:: EXERCISE MATERIALS ::

(** Two ends that change the epoch with contexts keyed by the same secrets are
    in the same epoch, with an empty window, if they were in the same before. *)
Lemma epoch_in_sync sizeof version c enc_key mac_key fixed_iv w r wr rd rd' :
  In version kDTLSVersions -> In c kCiphers -> default 0 (ssl_protocol_version_from_wire version) <= SSL_CIPHER_get_max_version c ->
  Create aeads sizeof evp_aead_seal version true c enc_key mac_key fixed_iv = Some w ->
  Create aeads sizeof evp_aead_open version true c enc_key mac_key fixed_iv = Some r ->
  r_epoch rd = w_epoch wr -> read_shutdown (d_read rd) = ssl_shutdown_none -> dtls1_set_read_state rd false r = Some rd' ->
  exists n, writes_to (A := aeads n) (tag := table_tag n) (paired := table_paired n) r (dtls1_set_write_state wr w) /\
    reading r (w_epoch (dtls1_set_write_state wr w)) [] rd'.
Proof.
  intros Hv Hc Hmax Hw Hr He Hsd [= <-].
  destruct (Create_paired aeads sizeof version true c enc_key mac_key fixed_iv w r Hc Hmax Hw Hr) as (n & Hp & Hok & E1 & E2 & E3 & _).
  exists n; split.
  - split; [exact Hp|]; split; [exact Hok|]; split; [|split; [cbn; apply (uw_bound 16); lia|cbn; lia]].
    unfold dtls_ctx_ok, RecordVersion, ProtocolVersion; cbn [aead_write_ctx d_write dtls1_set_write_state]; rewrite E1, E3.
    destruct Hv as [<-|[<-|[]]]; vm_compute; repeat split; congruence.
  - split; [reflexivity|]; split; [exact Hsd|]; split; [cbn; now rewrite He|apply window_start].
Qed.
End Epoch.

#[export] Instance toy_datagrams keys nonces : DatagramAead (toy_aead keys nonces) 16 eq.
Proof.
  split; [apply toy_aead_laws|]; intros r; pose proof (toy_aead_laws keys nonces) as [H1 H2 H3 H4 H5 H6]; split; auto.
  intros s r' room nonce in_ extra ad out t s' [<- ->] Hi He Es; destruct (H6 _ _ _ _ _ _ _ _ _ _ eq_refl Hi He Es) as (r2 & <- & Ho).
  exists s'; split; [split; [reflexivity|now injection Es]|exact Ho].
Qed.
Lemma extend_loop_spec fuel len : forall c b, buffer_ok b -> stream_ok c -> len <= cap_ b -> len - size_ b <= Z.of_nat fuel ->
  extended len c b (extend_loop fuel len c b).
Proof.
  induction fuel as [|fuel IH]; intros c b Hb Hc Hcap Hf; cbn [extend_loop]; destruct (Z.ltb_spec (size_ b) len) as [Hlt|Hge]; try lia.
  1, 3: exists 1, c, b, []; rewrite app_nil_r; repeat (split; [first [assumption|reflexivity|lia]|]); reflexivity.
  pose proof Hb as (Ho & Hs & _ & H16 & _); assert (0 < len - size_ b <= INT_MAX) as Hreq by (unfold INT_MAX; lia).
  pose proof (stream_read_spec c (len - size_ b) Hc Hreq) as Hr; destruct (stream_read c (len - size_ b)) as [[ret bs] c1].
  destruct Hr as (Hc1 & Hn & Hpos & Hneg & Econt); destruct (Z.leb_spec ret 0) as [Hle|Hgt].
  { rewrite (Hneg Hle) in Econt; exists ret, c1, b, []; rewrite app_nil_r; repeat (split; [first [assumption|reflexivity|lia]|]); reflexivity. }
  specialize (Hpos Hgt); rewrite <- Hpos in *; destruct (did_write_spec b bs Hb ltac:(lia)) as (b1 & -> & Hb1 & Es & Ec); cbn [mbind option_bind].
  assert (size_ b1 = size_ b + zlen bs) as E1 by (rewrite <- (span_len b1 Hb1), <- (span_len b Hb), Es; apply zlen_app).
  destruct (IH c1 b1 Hb1 Hc1 ltac:(lia) ltac:(lia)) as (r & c2 & b2 & got & -> & G1 & G2 & G3 & G4 & G5 & G6 & G7 & G8).
  exists r, c2, b2, (bs ++ got); split; [reflexivity|]; rewrite Econt, G3, G4, Es, !app_assoc; repeat (split; [first [assumption|reflexivity|lia]|]); lia.
Qed.

(** A call of [ssl_read_buffer_extend_to] on a TLS connection. *)
Lemma extend_to_spec new_buf header_len len c b : buffer_ok b -> stream_ok c -> 0 <= len < 2 ^ 16 - SSL3_ALIGN_PAYLOAD ->
  exists ret c' b' got, ssl_read_buffer_extend_to false new_buf header_len len (Some c) b = Some (ret, Some c', b') /\
    buffer_ok b' /\ stream_ok c' /\ contents c = got ++ contents c' /\ span b' = span b ++ got /\
    ret <= 1 /\ zlen (span b') <= Z.max len (zlen (span b)) /\ (ret = 1 -> len <= zlen (span b')).
Proof.
  intros Hb Hc Hlen; unfold ssl_read_buffer_extend_to; destruct (discard_spec b Hb) as [Hd Ed].
  pose proof (ensure_cap_spec new_buf header_len len (DiscardConsumed b) Hd Hlen) as He; destruct (EnsureCap _ _ _ _) as [ok b1].
  destruct He as (Hb1 & E1 & Hcap & _); rewrite Ed in E1; destruct ok.
  2: { exists (-1), c, b1, []; rewrite app_nil_r, E1; repeat (split; [first [assumption|reflexivity|lia]|]); lia. }
  specialize (Hcap eq_refl); unfold tls_read_buffer_extend_to; rewrite (proj2 (Z.ltb_ge _ _)) by lia.
  destruct (extend_loop_spec (Z.to_nat (len - size_ b1)) len c b1 Hb1 Hc Hcap ltac:(lia)) as (ret & c' & b' & got & -> & G1 & G2 & G3 & G4 & G5 & G6 & G7 & _).
  cbn [mbind option_bind]; destruct (discard_spec b' G1) as [Hd' Ed'].
  exists ret, c', (if ret <=? 0 then DiscardConsumed b' else b'), got; split; [reflexivity|].
  assert (buffer_ok (if ret <=? 0 then DiscardConsumed b' else b') /\ span (if ret <=? 0 then DiscardConsumed b' else b') = span b') as [K1 K2] by (case_if; auto).
  rewrite K2, G4, E1; split; [exact K1|]; split; [exact G2|]; split; [exact G3|]; split; [reflexivity|]; split; [exact G5|].
  pose proof (span_len b' G1) as L1; pose proof (span_len b1 Hb1) as L2; rewrite E1 in L2; rewrite <- E1, <- G4, L1, E1, L2; split; [lia|exact G7].
Qed.
(** A cipher state that was configured has its part of the key block. *)
Lemma configure_inv ssl r direction cache session k cache' k' : material_ok r session -> cache_ok ssl r session cache -> 0 <= key_block_size ssl session ->
  tls1_change_cipher_state sizeof_buf place tmp_prefix aeads sizeof_ctx ssl r cache session direction k = Some (true, cache', k') ->
  exists mac_len key_len iv_len mac key iv ctx, get_key_block_lengths aeads ssl (session_cipher session) = Some (mac_len, key_len, iv_len) /\
    key_block_keys (match direction, server ssl with evp_aead_open, true | evp_aead_seal, false => true | _, _ => false end)
      (key_block_of ssl r session) mac_len key_len iv_len = Some (mac, key, iv) /\
    Create aeads sizeof_ctx direction (negotiated_version ssl) false (session_cipher session) key mac iv = Some ctx /\
    set_state sizeof_buf place tmp_prefix ssl direction ctx k = (true, k') /\ cache' = key_block_of ssl r session.
Proof.
  intros Hm Hc Hsz; unfold tls1_change_cipher_state, tls1_configure_aead; destruct (get_key_block_lengths aeads ssl (session_cipher session)) as [[[ml kl] il]|] eqn:El; [|discriminate].
  set (x := if zlen cache =? 0 then _ else _); assert (2 * (ml + kl + il) = key_block_size ssl session) as Es by (unfold key_block_size; now rewrite El).
  assert (forall c, x = Some (true, c) -> c = key_block_of ssl r session) as Hx.
  { intros c; subst x; destruct (Z.eqb_spec (zlen cache) 0) as [E|E]; [|intros [= <-]; destruct Hc as [Hc|Hc]; [subst cache; now contradict E|exact Hc]].
    rewrite Es; destruct (array_init (key_block_size ssl session)) as [block|] eqn:Ea; [|discriminate]; pose proof (array_init_length _ _ Hsz Ea) as Hl.
    destruct (generate_key_block_spec ssl r session block Hm Hl) as (ok & o & -> & Eo); intros [= -> <-]; auto. }
  destruct x as [[[] c]|] eqn:Ex; cbn [mbind option_bind]; [|discriminate|discriminate]; rewrite (Hx c eq_refl).
  destruct (key_block_keys _ _ ml kl il) as [[[mac key] iv]|] eqn:Ek; [|discriminate]; cbn [mbind option_bind]; change (zlen (@nil Z) =? 0) with true; cbn [negb andb].
  destruct (Create _ _ _ _ _ _ _ _ _) as [ctx|] eqn:Ec; [|discriminate]; destruct (set_state _ _ _ _ _ _ _) as [ok k2] eqn:Est; intros [= -> <- <-].
  exists ml, kl, il, mac, key, iv, ctx; auto.
Qed.

(** C27. The two ends of a connection of TLS 1.0 to 1.2 that share a session, the
    random values and the version get cipher states that belong together: what
    one end seals after its change of cipher state the other end opens after
    its own, in both directions, whether the key block is computed or was
    cached by the change of the other direction. The key block is that of RFC
    5246. *)
Theorem tls1_cipher_states_paired (a b : connection) (r : randoms) (session : SSL_SESSION) (cache_a cache_b : list Z) ka kb cache_a' cache_b' ka' kb' :
  server b = negb (server a) -> negotiated_version b = negotiated_version a -> material_ok r session ->
  In (negotiated_version a) kTLSVersions -> negotiated_version a <= SSL_CIPHER_get_max_version (session_cipher session) ->
  cache_ok a r session cache_a -> cache_ok b r session cache_b -> 0 <= key_block_size a session ->
  tls1_change_cipher_state sizeof_buf place tmp_prefix aeads sizeof_ctx a r cache_a session evp_aead_seal ka = Some (true, cache_a', ka') ->
  tls1_change_cipher_state sizeof_buf place tmp_prefix aeads sizeof_ctx b r cache_b session evp_aead_open kb = Some (true, cache_b', kb') ->
  cache_a' = key_block_of a r session /\ cache_b' = key_block_of a r session /\
  exists n, in_sync (A := aeads n) (tag := table_tag n) (paired := table_paired n) (o_write (k_out ka')) (k_read kb').
Proof.
  intros Hs Hv Hm Hin Hmax Hca Hcb Hsz Ea Eb; assert (forall c, get_key_block_lengths aeads b c = get_key_block_lengths aeads a c) as Elen by
    (intros c; unfold get_key_block_lengths, ssl_protocol_version; now rewrite Hv).
  assert (key_block_size b session = key_block_size a session) as Es by (unfold key_block_size; now rewrite Elen).
  assert (key_block_of b r session = key_block_of a r session) as Ek by (unfold key_block_of; now rewrite Es).
  destruct (configure_inv a r _ _ session ka _ _ Hm Hca Hsz Ea) as (ml & kl & il & mac & key & iv & ctx & L1 & K1 & C1 & S1 & ->).
  destruct (configure_inv b r _ _ session kb _ _ Hm Hcb ltac:(lia) Eb) as (ml' & kl' & il' & mac' & key' & iv' & ctx' & L2 & K2 & C2 & S2 & ->).
  rewrite Elen, L1 in L2; injection L2 as <- <- <-; rewrite Ek, Hs in K2; rewrite Hv in C2.
  assert (mac' = mac /\ key' = key /\ iv' = iv) as (-> & -> & ->) by (destruct (server a); cbn [negb] in K2; rewrite K1 in K2; injection K2 as <- <- <-; auto).
  split; [reflexivity|]; split; [exact Ek|]; cbn [set_state] in S1, S2; unfold tls_set_write_state, tls_set_read_state in *.
  destruct (tls_flush_pending_hs_data _ _ _ _ _) as [[] w]; [|discriminate S1]; destruct (tls_has_unprocessed_handshake_data _); [discriminate S2|].
  injection S1 as <-; injection S2 as <-; cbn [k_out k_read with_o_write o_write].
  exact (Create_in_sync aeads sizeof_ctx (negotiated_version a) (session_cipher session) key mac iv ctx ctx' _ _ _ _ _ Hin (proj1 Hm) Hmax C1 C2).
Qed.
End Paired.

(** * A connection of TLS 1.2 *)

Section Sample.
  Local Existing Instances allocator_total sample_random.

Definition sample12 (s : bool) : connection :=
  {| server := s; mode := 0; in_init := true; verify_peer := false; max_cert_list := 0; have_version := true; negotiated_version := TLS1_2_VERSION |}.
(** TLS_RSA_WITH_AES_128_GCM_SHA256. *)
Definition sample12_session : SSL_SESSION :=
  {| ssl_version := TLS1_2_VERSION; session_cipher := nth 5 kCiphers (cipher String.EmptyString String.EmptyString 0 0 0 0 0 0); session_secret := zrep 48 0x11 |}.
Definition sample12_randoms : randoms := {| client_random := zrep 32 1; server_random := zrep 32 2 |}.
Definition sample12_start : tls_keyed Z :=
  {| k_out := {| o_write := {| aead_write_ctx := CreateNullCipher false; write_sequence := 3 |}; pending_hs_data := None; pending_flight := None; pending_flight_offset := 0 |};
     k_messages := no_messages; k_read := sample_reader |}.
Abbreviation change s cache d := (tls1_change_cipher_state 24 (fun _ => 65536) 8192 toy_table 256 (sample12 s) sample12_randoms cache sample12_session d sample12_start).
Abbreviation changed r := (match r with Some (_, c, k) => (c, k) | None => ([], sample12_start) end).

Lemma change_ok (r : option (bool * list Z * tls_keyed Z)) : match r with Some (b, _, _) => b | None => false end = true -> r = Some (true, fst (changed r), snd (changed r)).
Proof. now destruct r as [[[[] c] k]|]. Qed.

(** The client seals with a new key block, the server opens with the one that its
    other direction has cached. *)
Lemma tls1_cipher_states_paired_witness :
  let client := changed (change false [] evp_aead_seal) in
  let server := changed (change true (fst (changed (change true [] evp_aead_seal))) evp_aead_open) in
  fst client = fst server /\
  exists n, in_sync (A := toy_table n) (tag := table_tag n) (paired := table_paired n) (o_write (k_out (snd client))) (k_read (snd server)).
Proof.
  intros client server.
  destruct (tls1_cipher_states_paired toy_table 24 (fun _ => 65536) 8192 256 (sample12 false) (sample12 true) sample12_randoms sample12_session
    [] (fst (changed (change true [] evp_aead_seal))) sample12_start sample12_start (fst client) (fst server) (snd client) (snd server)) as (E1 & E2 & H).
  - reflexivity.
  - reflexivity.
  - split; [apply nth_In, Nat.ltb_lt; reflexivity|]; assert (forall n x, byte x -> bytes (zrep n x)) as Hz by (intros n x Hx; apply Forall_replicate; exact Hx).
    repeat apply List.Forall_cons; try apply List.Forall_nil; (split; [first [apply Hz; unfold byte; cbn; lia|cbn; each_literal]|vm_compute; reflexivity]).
  - cbn; auto.
  - vm_compute; discriminate.
  - now left.
  - right; vm_compute; reflexivity.
  - vm_compute; discriminate.
  - apply change_ok; vm_compute; reflexivity.
  - apply change_ok; vm_compute; reflexivity.
  - exact (conj (eq_trans E1 (eq_sym E2)) H).
Defined.
End Sample.
(** The loop of [seal_next_packet]: [total] bytes of the packet are written. The
    result is the packet and its length, or the error, which is 0 where the call
    that failed has reported it. The fuel is the number of messages left. *)
Fixpoint seal_packet_loop (fuel : nat) (packet_addr : Z) (packet : list Z) (total : Z) (made_progress : bool) d :
    (Z + list Z * Z) * DTLS1_STATE S :=
  let full := if made_progress then inr (packet, total) else inl SSL_R_MTU_TOO_SMALL in
  match fuel with
  | O => (full, d)
  | Datatypes.S fuel =>
      match outgoing_messages d !! Z.to_nat (outgoing_written d) with
      | None => (full, d)
      | Some msg =>
          match seal_next_message (packet_addr + total) (zdrop total packet) msg d with
          | (seal_error, d) => (inl 0, d)
          | (seal_no_progress, d) => (full, d)
          | (seal_partial bs, d) => (inr (zsplice packet total bs, total + zlen bs), d)
          | (seal_success bs, d) =>
              seal_packet_loop fuel packet_addr (zsplice packet total bs) (total + zlen bs) true
                (with_position d (u8 (outgoing_written d + 1)) (outgoing_offset d))
          end
      end
  end.

Definition seal_next_packet (packet_addr : Z) (packet : list Z) d : (Z + list Z * Z) * DTLS1_STATE S :=
  seal_packet_loop (Z.to_nat (zlen (outgoing_messages d) - outgoing_written d)) packet_addr packet 0 false d.

(** * Flights *)

(** What the sending side needs of the BIO. *)
Class DatagramBio (B : Type) : Type := {
  bio_write : B -> list Z -> Z * B;
  bio_flush : B -> Z * B;
  bio_query_mtu : B -> Z * B;
  bio_set_mtu : B -> Z -> B;
  bio_fallback_mtu : B -> Z * B
}.

Context {B : Type} {DB : DatagramBio B}.

Definition dtls1_min_mtu : Z := kMinMTU.

Definition mtu_acceptable (n : Z) : bool := (0 <=? n) && (n <=? Z.shiftl 1 30) && (dtls1_min_mtu <=? n).

(** [no_query] is the option SSL_OP_NO_QUERY_MTU. *)
Definition dtls1_update_mtu (no_query : bool) (bio : B) d : B * DTLS1_STATE S :=
  if (mtu d <? dtls1_min_mtu) && negb no_query then
    let '(n, bio) := bio_query_mtu bio in
    if mtu_acceptable n then (bio, with_mtu d n) else (bio_set_mtu bio kDefaultMTU, with_mtu d kDefaultMTU)
  else (bio, d).

(** The bytes and messages of a flight that are still to be sent. *)
Definition flight_left d : Z :=
  fold_right (fun msg n => 1 + zlen (out_data msg) + n) 0 (zdrop (outgoing_written d) (outgoing_messages d)) - outgoing_offset d.

(** The loop of [send_flight]. The result is the return value; [None] is the end of
    the fuel. *)
Fixpoint send_packets (fuel : nat) (packet_addr : Z) (packet : list Z) (bio : B) d : option (Z * B * DTLS1_STATE S) :=
  match fuel with
  | O => None
  | Datatypes.S fuel =>
      if zlen (outgoing_messages d) <=? outgoing_written d then
        let '(r, bio) := bio_flush bio in Some (if r <=? 0 then -1 else 1, bio, d)
      else
        let old_written := outgoing_written d in
        let old_offset := outgoing_offset d in
        match seal_next_packet packet_addr packet d with
        | (inl _, d) => Some (-1, bio, d)
        | (inr (packet, packet_len), d) =>
            let '(bio_ret, bio) := bio_write bio (ztake packet_len packet) in
            if bio_ret <=? 0 then Some (bio_ret, bio, with_position d old_written old_offset)
            else send_packets fuel packet_addr packet bio d
        end
  end.

(** [wbio] is [None] when no BIO is set; the address of the packet is
    [packet_addr]. *)
Definition send_flight (write_shutdown : ssl_shutdown_t) (no_query : bool) (packet_addr : Z) (wbio : option B) d :
    option (Z * option B * DTLS1_STATE S) :=
  match write_shutdown, wbio with
  | ssl_shutdown_none, Some bio =>
      let '(bio, d) := dtls1_update_mtu no_query bio d in
      match (if mtu d =? 0 then Some [] else OPENSSL_malloc (mtu d)) with
      | None => Some (-1, Some bio, d)
      | Some packet =>
          r ← send_packets (Datatypes.S (Z.to_nat (flight_left d))) packet_addr packet bio d;
          let '(ret, bio, d) := r in Some (ret, Some bio, d)
      end
  | _, _ => Some (-1, wbio, d)
  end.
(* ===== verification/DtlsDelivery.v ===== *)
(** The two sides of a DTLS handshake together: the packets of a flight
    (DtlsFlightSpec.v) that arrive in any order, and more than once, at a receiver
    (DtlsMessageSpec.v) through the record layer (DtlsRecord.v). *)

From S2P Require Import Prelude Mem Cbs Asn1 Der Cbb CbbSpec BufMem Words Md32 Sha256 Sha512 Sha1 Md5 Digest Aead.
From S2P Require Import SslVersions SslCipher SslAead TlsMessage TlsRecord DtlsRecord DtlsMessage DtlsMessageSpec DtlsFlight DtlsFlightSpec.

Section Delivery.
  Context {HA : Allocator} {HR : RandomSource} {S : Type} {A : EVP_AEAD S} {tag : Z} {paired : S -> S -> Prop} {D : DatagramAead A tag paired}.
  Variable sizeof_fragment : Z.
  Variable ssl : connection.
  Variable msgs : Z -> Z * list Z.

(** ** The receiver *)

(** A receiver that takes the records of a packet at the address [q] one after the
    other, until one is in error. [None] is the end of the fuel. *)
Fixpoint receive_packet (fuel : nat) (q : Z) (packet : list Z) (rd : dtls_read_state S) (m : dtls_messages) :
    option (option ssl_error * dtls_read_state S * dtls_messages) :=
  match packet, fuel with
  | [], _ => Some (None, rd, m)
  | _, O => None
  | _, Datatypes.S fuel =>
      r ← dtls1_open_handshake sizeof_fragment ssl rd m q packet;
      match r with
      | (ssl_open_record_success _ _ consumed, rd, m) | (ssl_open_record_discard consumed, rd, m) =>
          receive_packet fuel q (zdrop consumed packet) rd m
      | (ssl_open_record_error e _, rd, m) => Some (Some e, rd, m)
      | (_, rd, m) => Some (None, rd, m)
      end
  end.

Fixpoint receive_packets (q : Z) (packets : list (list Z)) (rd : dtls_read_state S) (m : dtls_messages) :
    option (option ssl_error * dtls_read_state S * dtls_messages) :=
  match packets with
  | [] => Some (None, rd, m)
  | p :: packets =>
      r ← receive_packet (length p) q p rd m;
      match r with
      | (None, rd, m) => receive_packets q packets rd m
      | r => Some r
      end
  end.

(** The next [n] messages that are complete. *)
Fixpoint take_messages (n : nat) (m : dtls_messages) : list (option SSLMessage) :=
  match n with
  | O => []
  | Datatypes.S n => let '(msg, m) := dtls1_get_message m in msg :: take_messages n (dtls1_next_message m)
  end.

(** ** Its specification *)

(** A record on its way: its number, the piece in it and its bytes. *)
Definition record : Type := Z * piece * list Z.

Definition accept_record (x : list Z * list piece) (r : record) : list Z * list piece :=
  let '(seen, ps) := x in
  let '(n, p, _) := r in
  if decide (stale seen n) then (seen, ps) else (n :: seen, p :: ps).

(** A record that the reader in the epoch [e] opens, with a piece of the window
    from message [s0] on. *)
Definition record_ok (R : SSLAEADContext S) (e s0 : Z) (r : record) : Prop :=
  let '(n, p, bs) := r in
  sealed_as R e n (item_record msgs (Fragment p)) bs /\ piece_ok msgs p /\ s0 <= fst (fst p) < s0 + SSL_MAX_HANDSHAKE_FLIGHT /\
  (e = 1 -> fst (fst p) = s0) /\ zlen (wire_piece msgs p) <= SSL3_RT_MAX_PLAIN_LENGTH.

Hypothesis sizeof_ok : 0 <= sizeof_fragment <= 2 ^ 25.
Hypothesis memory : AllocUpTo (2 ^ 25).
Hypothesis messages_ok : msgs_ok ssl msgs.

Lemma opens_nonempty (R : SSLAEADContext S) n type data bs : opens_to R n type data bs -> 0 < zlen bs.
Proof.
  intros (version & body & -> & _); unfold dtls_header; rewrite zlen_app, zlen_cons, !zlen_app, !zlen_be_enc; pose proof (zlen_nonneg body); lia.
Qed.

(** The receiver between two records: it has accepted the numbers [seen] and has
    the pieces [ps]. *)
Definition receiving (R : SSLAEADContext S) (e s0 : Z) (x : list Z * list piece) (rd : dtls_read_state S) (m : dtls_messages) : Prop :=
  reading R e (fst x) rd /\ assembles msgs m {| next_seq := s0; seen := snd x |}.

Lemma open_record R e s0 x rd m q r rest : receiving R e s0 x rd m -> record_ok R e s0 r -> 0 <= e < 2 ^ 16 ->
  exists res rd' m', dtls1_open_handshake sizeof_fragment ssl rd m q (snd r ++ rest) = Some (res, rd', m') /\
    receiving R e s0 (accept_record x r) rd' m' /\
    (res = ssl_open_record_discard (zlen (snd r)) \/ exists type out, res = ssl_open_record_success type out (zlen (snd r))).
Proof.
  destruct x as [seen ps], r as [[n p] bs]; intros [Hr Ha] ((Ho & Hn & Hne) & Hp & Hw & He1 & Hl) He; cbn [fst snd] in *.
  pose proof (dtls_open_sealed_then ssl rd R e seen n _ _ bs rest q Hr Ho Hn Hne He ltac:(discriminate) Hl) as Hopen.
  unfold dtls1_open_handshake, accept_record, item_record in *; cbn [fst snd] in *; destruct (decide (stale seen n)).
  { rewrite Hopen; eexists _, rd, m; split; [reflexivity|]; split; [split; [exact Hr|exact Ha]|now left]. }
  destruct Hopen as (rd' & -> & Hr'); unfold CBS_init; rewrite ztake_all by lia.
  change (SSL3_RT_HANDSHAKE =? SSL3_RT_APPLICATION_DATA) with false; change (SSL3_RT_HANDSHAKE =? SSL3_RT_CHANGE_CIPHER_SPEC) with false.
  rewrite Z.eqb_refl; cbn [negb]; pose proof Hr' as (_ & _ & -> & _).
  destruct (process_record sizeof_fragment ssl msgs sizeof_ok memory messages_ok e [p] (Datatypes.S (length (wire_piece msgs p))) m _
    ltac:(cbn [map concat]; rewrite app_nil_r; lia) Ha ltac:(now constructor)) as (m' & E & Ha'); cbn [map concat] in E; rewrite app_nil_r in E; rewrite E.
  assert (spec_pieces e {| next_seq := s0; seen := ps |} [p] = (None, {| next_seq := s0; seen := p :: ps |})) as Es.
  { cbn [spec_pieces]; unfold spec_piece; destruct p as [[s off] len]; cbn [fst next_seq DtlsMessageSpec.seen] in *.
    destruct (Z.eqb_spec e 1) as [E1|]; [rewrite (He1 E1), Z.eqb_refl|]; cbn [andb negb];
      rewrite (proj2 (Z.ltb_ge _ _)), (proj2 (Z.ltb_ge _ _)), (proj2 (Z.eqb_neq _ _)) by (unfold SSL_MAX_HANDSHAKE_FLIGHT in *; lia); reflexivity. }
  rewrite Es in Ha' |- *; cbn [fst snd mbind option_bind] in *; eexists _, rd', m'; split; [reflexivity|]; split; [split; [exact Hr'|exact Ha']|right; eauto].
Qed.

:::

* **TASK INSTRUCTIONS**: Your response should be each line that includes the word "DtlsFlightSpec", copied from the records.

* **RESULT OF THE TASK**:
    (DtlsFlightSpec.v) that arrive in any order, and more than once, at a receiver
From S2P Require Import SslVersions SslCipher SslAead TlsMessage TlsRecord DtlsRecord DtlsMessage DtlsMessageSpec DtlsFlight DtlsFlightSpec.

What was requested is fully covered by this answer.